• **THE TASK**
When you reach the line containing "intros Hr. split." in the entries below, begin reproducing lines exactly, and stop once the line containing "by (rewrite Ht; now left)." is done.

• **SOURCE MATERIAL**
*** Block opens ***

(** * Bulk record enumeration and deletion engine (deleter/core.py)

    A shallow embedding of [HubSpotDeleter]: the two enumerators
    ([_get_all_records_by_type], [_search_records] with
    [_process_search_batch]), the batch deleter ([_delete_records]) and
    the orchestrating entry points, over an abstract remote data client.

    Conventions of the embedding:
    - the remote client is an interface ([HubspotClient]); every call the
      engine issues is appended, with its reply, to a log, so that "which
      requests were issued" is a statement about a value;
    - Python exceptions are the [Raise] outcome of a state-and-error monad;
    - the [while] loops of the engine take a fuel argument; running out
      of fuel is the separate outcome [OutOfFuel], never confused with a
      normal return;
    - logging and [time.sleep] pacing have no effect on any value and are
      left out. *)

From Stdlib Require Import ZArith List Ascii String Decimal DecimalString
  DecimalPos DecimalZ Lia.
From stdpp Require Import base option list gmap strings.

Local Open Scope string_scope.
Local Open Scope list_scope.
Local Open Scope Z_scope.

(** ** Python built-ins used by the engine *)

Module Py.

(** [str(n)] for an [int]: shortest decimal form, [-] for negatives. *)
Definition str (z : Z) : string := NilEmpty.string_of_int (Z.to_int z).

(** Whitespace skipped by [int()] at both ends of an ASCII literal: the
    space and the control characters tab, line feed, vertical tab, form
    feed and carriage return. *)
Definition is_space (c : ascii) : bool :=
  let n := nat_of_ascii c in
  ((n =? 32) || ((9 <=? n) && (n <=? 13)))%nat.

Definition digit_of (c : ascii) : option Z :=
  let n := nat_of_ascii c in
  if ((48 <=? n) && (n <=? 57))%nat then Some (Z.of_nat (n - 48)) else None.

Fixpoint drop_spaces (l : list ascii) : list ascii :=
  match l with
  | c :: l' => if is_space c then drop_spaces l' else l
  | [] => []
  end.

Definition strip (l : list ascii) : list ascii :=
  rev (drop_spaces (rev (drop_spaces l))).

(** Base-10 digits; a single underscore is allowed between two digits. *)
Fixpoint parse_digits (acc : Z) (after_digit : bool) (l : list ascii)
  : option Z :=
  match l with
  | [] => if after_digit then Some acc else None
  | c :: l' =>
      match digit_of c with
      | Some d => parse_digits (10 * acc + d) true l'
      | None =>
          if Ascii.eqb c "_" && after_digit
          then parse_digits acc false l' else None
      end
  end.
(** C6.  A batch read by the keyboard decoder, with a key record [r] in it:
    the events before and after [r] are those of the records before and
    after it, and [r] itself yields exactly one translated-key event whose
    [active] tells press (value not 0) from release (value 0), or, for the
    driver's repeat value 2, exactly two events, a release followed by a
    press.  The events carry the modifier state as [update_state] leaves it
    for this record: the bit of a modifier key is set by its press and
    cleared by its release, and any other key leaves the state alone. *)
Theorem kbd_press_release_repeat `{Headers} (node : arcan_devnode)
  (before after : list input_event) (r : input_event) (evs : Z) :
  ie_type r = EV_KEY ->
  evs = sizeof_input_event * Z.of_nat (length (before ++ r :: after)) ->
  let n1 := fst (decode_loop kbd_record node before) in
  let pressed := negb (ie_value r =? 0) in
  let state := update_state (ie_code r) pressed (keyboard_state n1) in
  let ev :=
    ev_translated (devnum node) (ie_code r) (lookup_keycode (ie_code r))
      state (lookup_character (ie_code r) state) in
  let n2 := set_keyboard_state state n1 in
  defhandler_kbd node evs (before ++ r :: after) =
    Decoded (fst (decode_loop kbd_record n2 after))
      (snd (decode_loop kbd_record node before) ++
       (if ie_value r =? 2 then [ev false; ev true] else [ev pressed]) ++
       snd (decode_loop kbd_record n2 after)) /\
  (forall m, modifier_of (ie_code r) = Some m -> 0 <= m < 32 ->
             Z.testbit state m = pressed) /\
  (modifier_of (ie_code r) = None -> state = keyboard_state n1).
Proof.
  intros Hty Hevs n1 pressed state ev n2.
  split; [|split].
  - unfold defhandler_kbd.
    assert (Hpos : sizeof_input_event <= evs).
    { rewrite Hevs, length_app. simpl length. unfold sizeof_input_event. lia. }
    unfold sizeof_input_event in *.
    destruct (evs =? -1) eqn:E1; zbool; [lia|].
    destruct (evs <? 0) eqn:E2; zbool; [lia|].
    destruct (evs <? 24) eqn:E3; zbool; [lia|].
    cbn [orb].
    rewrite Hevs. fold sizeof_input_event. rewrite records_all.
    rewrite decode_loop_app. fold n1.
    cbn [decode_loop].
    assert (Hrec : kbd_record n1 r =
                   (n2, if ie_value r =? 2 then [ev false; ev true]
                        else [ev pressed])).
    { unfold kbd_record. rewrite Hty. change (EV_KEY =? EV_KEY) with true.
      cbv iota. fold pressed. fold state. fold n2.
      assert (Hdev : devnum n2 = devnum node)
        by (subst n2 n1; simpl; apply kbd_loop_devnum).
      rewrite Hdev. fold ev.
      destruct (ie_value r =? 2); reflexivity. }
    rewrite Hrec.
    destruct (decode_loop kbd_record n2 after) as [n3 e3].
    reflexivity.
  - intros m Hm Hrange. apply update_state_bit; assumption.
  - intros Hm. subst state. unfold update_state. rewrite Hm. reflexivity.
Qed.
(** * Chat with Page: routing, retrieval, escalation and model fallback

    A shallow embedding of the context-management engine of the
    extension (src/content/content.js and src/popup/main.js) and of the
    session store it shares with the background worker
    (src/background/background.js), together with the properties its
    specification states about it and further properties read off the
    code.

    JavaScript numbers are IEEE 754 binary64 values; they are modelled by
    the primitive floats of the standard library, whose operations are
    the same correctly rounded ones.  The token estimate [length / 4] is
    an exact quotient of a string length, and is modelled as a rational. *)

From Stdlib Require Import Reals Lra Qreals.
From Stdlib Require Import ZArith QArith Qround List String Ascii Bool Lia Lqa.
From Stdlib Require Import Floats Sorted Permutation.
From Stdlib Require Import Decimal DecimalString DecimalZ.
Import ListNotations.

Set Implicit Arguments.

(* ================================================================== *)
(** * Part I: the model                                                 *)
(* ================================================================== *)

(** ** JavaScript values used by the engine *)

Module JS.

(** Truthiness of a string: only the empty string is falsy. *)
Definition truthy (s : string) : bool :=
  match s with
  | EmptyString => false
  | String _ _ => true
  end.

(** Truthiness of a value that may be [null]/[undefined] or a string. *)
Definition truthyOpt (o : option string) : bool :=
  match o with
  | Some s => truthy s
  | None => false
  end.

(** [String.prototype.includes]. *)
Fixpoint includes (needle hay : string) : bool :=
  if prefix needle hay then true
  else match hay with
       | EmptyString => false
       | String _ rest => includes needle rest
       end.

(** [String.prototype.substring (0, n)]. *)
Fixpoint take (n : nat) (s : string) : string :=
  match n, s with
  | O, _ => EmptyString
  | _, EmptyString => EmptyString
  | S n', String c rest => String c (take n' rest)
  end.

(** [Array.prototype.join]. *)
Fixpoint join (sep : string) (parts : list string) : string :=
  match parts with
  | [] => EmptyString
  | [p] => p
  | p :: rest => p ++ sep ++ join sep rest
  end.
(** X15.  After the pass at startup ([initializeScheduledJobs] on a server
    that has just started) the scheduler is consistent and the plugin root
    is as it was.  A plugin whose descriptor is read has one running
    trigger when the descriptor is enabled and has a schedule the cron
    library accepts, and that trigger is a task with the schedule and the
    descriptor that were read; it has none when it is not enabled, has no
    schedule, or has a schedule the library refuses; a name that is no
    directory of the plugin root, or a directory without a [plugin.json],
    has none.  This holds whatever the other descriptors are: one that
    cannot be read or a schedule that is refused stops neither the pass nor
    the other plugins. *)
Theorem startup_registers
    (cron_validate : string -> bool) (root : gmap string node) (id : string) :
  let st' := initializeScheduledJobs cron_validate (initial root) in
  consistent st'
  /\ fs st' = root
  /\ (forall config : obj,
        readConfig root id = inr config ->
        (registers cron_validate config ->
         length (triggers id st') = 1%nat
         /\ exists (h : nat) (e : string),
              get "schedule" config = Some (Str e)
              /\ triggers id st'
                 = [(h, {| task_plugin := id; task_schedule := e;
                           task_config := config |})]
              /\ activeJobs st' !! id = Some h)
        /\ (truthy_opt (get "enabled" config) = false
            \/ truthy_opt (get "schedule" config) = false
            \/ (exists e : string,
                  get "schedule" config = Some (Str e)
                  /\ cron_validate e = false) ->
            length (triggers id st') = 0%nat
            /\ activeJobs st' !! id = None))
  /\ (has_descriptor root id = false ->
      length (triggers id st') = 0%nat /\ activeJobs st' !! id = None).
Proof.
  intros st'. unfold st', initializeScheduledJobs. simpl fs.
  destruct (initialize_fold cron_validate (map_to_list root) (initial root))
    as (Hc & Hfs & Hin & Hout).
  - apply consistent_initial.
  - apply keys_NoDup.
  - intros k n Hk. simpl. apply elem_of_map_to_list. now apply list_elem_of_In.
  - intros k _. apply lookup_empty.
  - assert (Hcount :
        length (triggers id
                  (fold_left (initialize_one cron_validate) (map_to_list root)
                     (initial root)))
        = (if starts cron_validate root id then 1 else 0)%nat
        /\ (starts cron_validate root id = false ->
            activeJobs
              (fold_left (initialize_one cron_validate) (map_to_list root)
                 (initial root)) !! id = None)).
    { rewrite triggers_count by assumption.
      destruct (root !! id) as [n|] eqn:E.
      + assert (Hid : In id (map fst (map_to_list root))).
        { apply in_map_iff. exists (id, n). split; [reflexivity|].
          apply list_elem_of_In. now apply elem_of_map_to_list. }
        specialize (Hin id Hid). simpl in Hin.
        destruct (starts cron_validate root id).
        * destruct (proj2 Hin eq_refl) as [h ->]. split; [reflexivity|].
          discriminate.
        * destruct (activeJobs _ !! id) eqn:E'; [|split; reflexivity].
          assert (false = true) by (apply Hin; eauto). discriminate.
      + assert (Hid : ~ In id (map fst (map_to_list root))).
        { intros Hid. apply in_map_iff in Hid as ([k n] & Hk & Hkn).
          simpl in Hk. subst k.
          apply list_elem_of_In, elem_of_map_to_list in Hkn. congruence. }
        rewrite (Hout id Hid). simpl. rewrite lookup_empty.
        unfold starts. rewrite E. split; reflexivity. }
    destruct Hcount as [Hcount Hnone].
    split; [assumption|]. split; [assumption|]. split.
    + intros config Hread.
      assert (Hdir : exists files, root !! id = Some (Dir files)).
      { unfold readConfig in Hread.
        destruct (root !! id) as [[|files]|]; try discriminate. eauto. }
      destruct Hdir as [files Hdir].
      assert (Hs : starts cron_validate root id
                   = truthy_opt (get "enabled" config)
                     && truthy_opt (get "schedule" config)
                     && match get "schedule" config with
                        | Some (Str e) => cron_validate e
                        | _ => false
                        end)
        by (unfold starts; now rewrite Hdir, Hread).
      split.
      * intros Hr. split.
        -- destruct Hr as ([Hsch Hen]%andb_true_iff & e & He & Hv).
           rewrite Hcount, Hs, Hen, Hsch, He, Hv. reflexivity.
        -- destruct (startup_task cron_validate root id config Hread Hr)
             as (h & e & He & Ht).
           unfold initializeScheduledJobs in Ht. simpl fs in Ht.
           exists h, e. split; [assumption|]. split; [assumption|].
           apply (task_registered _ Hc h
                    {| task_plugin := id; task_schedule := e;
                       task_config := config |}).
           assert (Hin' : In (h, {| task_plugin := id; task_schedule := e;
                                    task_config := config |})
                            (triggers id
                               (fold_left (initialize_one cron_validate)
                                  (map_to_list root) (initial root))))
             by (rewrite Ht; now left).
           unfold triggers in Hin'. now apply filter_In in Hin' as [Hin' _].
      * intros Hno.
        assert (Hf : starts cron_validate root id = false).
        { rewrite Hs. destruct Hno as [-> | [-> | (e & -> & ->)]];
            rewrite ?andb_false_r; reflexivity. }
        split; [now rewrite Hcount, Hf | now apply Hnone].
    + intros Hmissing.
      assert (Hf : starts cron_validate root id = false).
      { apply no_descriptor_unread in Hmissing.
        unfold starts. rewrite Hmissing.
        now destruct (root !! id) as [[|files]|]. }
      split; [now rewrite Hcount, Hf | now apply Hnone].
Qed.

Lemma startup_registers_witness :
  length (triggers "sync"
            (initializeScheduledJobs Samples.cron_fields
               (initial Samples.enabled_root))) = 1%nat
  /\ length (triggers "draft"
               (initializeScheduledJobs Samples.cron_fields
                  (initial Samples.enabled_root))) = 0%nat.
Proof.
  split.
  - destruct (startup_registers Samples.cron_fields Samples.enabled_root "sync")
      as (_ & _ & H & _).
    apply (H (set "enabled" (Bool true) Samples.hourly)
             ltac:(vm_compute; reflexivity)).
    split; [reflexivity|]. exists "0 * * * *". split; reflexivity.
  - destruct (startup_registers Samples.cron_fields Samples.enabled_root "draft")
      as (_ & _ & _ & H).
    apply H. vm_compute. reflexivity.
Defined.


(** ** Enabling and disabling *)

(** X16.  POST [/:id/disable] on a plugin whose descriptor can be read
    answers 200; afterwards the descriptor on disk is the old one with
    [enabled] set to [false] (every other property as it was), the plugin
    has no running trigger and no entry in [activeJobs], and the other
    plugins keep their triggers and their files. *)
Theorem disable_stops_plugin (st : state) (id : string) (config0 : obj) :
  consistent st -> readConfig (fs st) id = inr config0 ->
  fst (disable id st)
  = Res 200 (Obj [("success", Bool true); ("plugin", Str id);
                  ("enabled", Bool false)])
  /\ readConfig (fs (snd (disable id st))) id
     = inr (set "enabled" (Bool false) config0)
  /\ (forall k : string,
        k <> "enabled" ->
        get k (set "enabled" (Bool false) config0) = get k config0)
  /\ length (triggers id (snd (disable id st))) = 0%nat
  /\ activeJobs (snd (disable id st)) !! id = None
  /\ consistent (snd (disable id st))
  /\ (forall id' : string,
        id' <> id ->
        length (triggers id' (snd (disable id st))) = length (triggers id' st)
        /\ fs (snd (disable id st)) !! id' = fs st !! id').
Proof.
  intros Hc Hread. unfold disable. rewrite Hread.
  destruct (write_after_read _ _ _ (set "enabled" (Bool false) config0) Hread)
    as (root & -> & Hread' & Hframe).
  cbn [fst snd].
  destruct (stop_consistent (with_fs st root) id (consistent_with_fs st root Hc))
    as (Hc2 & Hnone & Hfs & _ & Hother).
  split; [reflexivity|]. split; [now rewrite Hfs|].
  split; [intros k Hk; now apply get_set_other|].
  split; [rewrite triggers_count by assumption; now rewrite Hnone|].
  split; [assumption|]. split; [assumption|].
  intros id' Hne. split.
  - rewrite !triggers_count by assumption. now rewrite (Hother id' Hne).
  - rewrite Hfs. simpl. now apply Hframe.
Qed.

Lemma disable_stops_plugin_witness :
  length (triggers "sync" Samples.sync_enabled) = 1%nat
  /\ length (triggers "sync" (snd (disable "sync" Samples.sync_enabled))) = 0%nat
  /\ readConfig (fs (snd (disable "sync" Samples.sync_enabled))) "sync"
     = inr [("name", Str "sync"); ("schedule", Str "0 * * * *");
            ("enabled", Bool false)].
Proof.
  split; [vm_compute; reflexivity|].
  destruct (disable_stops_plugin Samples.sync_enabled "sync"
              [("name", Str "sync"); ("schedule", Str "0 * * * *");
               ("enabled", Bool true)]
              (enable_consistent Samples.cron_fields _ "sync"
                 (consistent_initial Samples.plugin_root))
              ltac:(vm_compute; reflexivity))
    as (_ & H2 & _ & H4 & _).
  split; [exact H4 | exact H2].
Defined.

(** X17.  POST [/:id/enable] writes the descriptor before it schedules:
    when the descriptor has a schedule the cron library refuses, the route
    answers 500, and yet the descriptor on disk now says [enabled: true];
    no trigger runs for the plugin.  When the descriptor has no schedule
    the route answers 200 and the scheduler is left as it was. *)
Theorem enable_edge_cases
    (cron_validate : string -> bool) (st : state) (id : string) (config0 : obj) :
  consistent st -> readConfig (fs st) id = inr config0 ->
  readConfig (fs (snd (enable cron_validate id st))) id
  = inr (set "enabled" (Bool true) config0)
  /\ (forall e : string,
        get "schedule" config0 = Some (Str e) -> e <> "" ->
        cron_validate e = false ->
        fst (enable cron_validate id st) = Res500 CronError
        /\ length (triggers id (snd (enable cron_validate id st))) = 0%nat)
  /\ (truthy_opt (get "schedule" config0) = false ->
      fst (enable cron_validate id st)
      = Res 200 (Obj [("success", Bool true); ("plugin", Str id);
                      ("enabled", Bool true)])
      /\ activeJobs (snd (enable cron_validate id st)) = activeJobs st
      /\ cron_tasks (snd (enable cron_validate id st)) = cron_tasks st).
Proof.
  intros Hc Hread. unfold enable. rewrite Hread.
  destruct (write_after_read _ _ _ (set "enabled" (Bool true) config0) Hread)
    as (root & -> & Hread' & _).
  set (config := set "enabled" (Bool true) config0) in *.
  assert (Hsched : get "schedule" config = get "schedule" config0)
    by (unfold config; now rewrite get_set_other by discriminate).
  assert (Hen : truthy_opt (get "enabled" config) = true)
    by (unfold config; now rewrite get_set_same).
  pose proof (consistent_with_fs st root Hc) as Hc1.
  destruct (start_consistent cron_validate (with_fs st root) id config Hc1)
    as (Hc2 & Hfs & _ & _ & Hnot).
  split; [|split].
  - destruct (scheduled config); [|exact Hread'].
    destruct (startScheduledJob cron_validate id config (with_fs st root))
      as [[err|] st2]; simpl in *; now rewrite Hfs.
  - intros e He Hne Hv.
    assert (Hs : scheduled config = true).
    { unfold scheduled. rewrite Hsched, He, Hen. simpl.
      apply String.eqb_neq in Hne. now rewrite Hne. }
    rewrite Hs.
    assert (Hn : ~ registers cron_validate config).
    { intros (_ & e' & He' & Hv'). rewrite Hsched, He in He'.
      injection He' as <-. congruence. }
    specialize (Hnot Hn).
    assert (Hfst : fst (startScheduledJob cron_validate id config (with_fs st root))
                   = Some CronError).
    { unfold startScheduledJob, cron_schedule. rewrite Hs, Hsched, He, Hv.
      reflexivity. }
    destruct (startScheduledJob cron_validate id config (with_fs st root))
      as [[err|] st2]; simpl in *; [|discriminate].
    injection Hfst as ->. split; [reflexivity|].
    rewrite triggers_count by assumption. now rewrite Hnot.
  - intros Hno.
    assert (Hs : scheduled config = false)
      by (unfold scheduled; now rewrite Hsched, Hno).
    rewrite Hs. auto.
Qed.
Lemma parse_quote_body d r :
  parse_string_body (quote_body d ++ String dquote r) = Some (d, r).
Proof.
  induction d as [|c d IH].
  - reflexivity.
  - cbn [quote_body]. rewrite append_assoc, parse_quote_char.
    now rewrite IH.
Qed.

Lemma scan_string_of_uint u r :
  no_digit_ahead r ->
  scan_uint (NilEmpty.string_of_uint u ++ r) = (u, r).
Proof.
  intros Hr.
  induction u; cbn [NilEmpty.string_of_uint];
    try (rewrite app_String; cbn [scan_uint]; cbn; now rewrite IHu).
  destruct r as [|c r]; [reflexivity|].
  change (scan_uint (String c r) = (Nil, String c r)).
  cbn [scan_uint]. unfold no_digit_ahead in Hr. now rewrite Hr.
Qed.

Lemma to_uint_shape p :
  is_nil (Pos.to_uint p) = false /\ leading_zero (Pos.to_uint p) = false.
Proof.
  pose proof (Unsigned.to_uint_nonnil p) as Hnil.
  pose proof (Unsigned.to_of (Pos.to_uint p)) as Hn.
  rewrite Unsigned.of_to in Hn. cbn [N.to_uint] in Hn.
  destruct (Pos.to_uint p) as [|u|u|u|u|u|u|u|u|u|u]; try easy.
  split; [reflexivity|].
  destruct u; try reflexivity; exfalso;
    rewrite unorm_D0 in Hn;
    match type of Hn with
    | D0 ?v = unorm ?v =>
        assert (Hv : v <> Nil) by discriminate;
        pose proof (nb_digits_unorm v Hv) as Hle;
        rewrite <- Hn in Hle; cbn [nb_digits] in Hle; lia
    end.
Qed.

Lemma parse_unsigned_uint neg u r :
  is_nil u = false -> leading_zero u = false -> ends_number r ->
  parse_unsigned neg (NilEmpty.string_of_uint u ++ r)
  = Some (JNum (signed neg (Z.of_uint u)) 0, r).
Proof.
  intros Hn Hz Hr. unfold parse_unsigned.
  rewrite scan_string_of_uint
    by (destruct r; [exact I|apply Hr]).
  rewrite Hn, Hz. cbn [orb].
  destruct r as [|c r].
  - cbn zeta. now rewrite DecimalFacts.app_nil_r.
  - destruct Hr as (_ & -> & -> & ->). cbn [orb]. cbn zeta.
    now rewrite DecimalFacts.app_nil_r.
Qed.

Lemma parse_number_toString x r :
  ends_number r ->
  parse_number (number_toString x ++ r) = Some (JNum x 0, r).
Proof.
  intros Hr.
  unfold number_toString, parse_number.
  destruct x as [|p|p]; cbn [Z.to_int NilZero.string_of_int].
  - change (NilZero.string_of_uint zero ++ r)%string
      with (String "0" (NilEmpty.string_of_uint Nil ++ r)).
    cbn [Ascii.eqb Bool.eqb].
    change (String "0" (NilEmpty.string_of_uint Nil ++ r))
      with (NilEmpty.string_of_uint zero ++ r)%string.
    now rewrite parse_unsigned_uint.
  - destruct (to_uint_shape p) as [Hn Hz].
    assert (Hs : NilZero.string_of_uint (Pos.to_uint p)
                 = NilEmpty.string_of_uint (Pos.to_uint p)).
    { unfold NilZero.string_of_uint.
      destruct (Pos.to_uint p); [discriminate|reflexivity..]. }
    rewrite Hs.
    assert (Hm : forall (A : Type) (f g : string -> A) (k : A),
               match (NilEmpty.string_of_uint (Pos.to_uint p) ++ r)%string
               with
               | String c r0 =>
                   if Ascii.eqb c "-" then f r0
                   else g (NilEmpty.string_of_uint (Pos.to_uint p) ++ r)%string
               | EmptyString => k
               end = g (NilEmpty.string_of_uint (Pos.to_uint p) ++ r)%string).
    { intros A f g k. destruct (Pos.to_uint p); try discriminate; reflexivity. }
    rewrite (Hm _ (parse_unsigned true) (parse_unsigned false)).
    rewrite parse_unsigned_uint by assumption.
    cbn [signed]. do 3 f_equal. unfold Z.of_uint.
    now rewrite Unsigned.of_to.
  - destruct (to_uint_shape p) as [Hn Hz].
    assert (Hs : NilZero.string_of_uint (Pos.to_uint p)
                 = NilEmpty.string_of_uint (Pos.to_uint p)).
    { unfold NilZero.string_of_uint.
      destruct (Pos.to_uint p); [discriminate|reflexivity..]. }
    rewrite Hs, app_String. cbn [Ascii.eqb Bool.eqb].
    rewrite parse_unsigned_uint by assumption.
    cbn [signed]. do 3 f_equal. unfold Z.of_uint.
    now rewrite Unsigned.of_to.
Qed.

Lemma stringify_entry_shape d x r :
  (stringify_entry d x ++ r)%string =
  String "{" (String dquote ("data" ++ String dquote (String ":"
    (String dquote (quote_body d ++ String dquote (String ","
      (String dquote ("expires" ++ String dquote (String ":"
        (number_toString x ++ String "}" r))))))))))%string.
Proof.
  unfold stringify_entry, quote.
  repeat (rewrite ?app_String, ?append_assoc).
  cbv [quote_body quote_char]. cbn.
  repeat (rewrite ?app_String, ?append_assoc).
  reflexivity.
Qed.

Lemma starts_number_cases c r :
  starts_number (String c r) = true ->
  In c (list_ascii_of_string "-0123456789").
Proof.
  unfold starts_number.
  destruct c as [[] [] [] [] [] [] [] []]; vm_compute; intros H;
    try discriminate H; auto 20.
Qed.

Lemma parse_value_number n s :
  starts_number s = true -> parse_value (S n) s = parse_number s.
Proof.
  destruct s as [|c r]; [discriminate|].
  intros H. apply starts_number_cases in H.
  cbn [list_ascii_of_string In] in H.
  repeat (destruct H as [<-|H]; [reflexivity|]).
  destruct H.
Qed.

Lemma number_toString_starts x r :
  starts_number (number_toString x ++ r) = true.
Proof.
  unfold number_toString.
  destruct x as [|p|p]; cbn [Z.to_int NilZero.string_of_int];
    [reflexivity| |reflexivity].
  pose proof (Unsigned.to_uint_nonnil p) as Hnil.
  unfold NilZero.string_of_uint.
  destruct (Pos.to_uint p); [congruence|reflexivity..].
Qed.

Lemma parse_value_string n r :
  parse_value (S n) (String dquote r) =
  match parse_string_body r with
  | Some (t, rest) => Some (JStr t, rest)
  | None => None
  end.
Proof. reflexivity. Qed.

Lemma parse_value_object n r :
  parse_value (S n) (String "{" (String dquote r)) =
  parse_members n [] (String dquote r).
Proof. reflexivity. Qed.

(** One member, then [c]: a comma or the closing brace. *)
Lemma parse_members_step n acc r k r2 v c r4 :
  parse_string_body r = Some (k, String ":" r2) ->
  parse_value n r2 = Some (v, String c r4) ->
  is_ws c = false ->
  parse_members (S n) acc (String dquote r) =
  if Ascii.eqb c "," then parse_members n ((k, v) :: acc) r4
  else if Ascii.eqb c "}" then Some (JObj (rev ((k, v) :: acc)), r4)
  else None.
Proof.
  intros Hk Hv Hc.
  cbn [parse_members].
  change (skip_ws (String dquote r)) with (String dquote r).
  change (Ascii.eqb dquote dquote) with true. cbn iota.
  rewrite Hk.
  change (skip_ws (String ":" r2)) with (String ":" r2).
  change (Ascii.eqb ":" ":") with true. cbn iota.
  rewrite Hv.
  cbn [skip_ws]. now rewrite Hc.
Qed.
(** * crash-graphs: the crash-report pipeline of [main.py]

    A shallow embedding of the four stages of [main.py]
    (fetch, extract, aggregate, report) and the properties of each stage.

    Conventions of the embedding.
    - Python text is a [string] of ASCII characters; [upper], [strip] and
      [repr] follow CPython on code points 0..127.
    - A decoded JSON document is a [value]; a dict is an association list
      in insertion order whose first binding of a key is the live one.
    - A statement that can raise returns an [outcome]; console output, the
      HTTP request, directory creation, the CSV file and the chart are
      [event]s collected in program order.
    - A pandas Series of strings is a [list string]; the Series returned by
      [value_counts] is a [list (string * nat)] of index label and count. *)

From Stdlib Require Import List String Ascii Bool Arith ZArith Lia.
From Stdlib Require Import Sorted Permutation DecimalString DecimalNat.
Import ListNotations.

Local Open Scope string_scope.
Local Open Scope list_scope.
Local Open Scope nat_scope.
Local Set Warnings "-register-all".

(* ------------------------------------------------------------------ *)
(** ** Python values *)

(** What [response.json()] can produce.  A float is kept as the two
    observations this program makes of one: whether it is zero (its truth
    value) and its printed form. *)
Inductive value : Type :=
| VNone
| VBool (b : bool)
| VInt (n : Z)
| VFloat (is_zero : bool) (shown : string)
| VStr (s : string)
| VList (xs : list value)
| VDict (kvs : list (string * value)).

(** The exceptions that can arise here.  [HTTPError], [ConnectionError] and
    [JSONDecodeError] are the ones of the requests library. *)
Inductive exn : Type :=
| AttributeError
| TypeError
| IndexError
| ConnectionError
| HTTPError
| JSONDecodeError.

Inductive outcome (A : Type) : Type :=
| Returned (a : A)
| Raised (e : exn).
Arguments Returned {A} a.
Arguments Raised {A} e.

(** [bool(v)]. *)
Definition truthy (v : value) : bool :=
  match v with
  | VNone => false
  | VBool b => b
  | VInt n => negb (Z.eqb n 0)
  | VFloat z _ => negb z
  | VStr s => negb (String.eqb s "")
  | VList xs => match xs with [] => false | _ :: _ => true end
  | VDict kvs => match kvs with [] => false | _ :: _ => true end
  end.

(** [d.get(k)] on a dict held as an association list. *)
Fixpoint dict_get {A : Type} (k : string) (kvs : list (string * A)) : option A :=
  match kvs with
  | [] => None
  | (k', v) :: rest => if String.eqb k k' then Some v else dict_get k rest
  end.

*** Block closes ***

• **ANSWER BOX**
      * intros Hr. split.
        -- destruct Hr as ([Hsch Hen]%andb_true_iff & e & He & Hv).
           rewrite Hcount, Hs, Hen, Hsch, He, Hv. reflexivity.
        -- destruct (startup_task cron_validate root id config Hread Hr)
             as (h & e & He & Ht).
           unfold initializeScheduledJobs in Ht. simpl fs in Ht.
           exists h, e. split; [assumption|]. split; [assumption|].
           apply (task_registered _ Hc h
                    {| task_plugin := id; task_schedule := e;
                       task_config := config |}).
           assert (Hin' : In (h, {| task_plugin := id; task_schedule := e;
                                    task_config := config |})
                            (triggers id
                               (fold_left (initialize_one cron_validate)
                                  (map_to_list root) (initial root))))
             by (rewrite Ht; now left).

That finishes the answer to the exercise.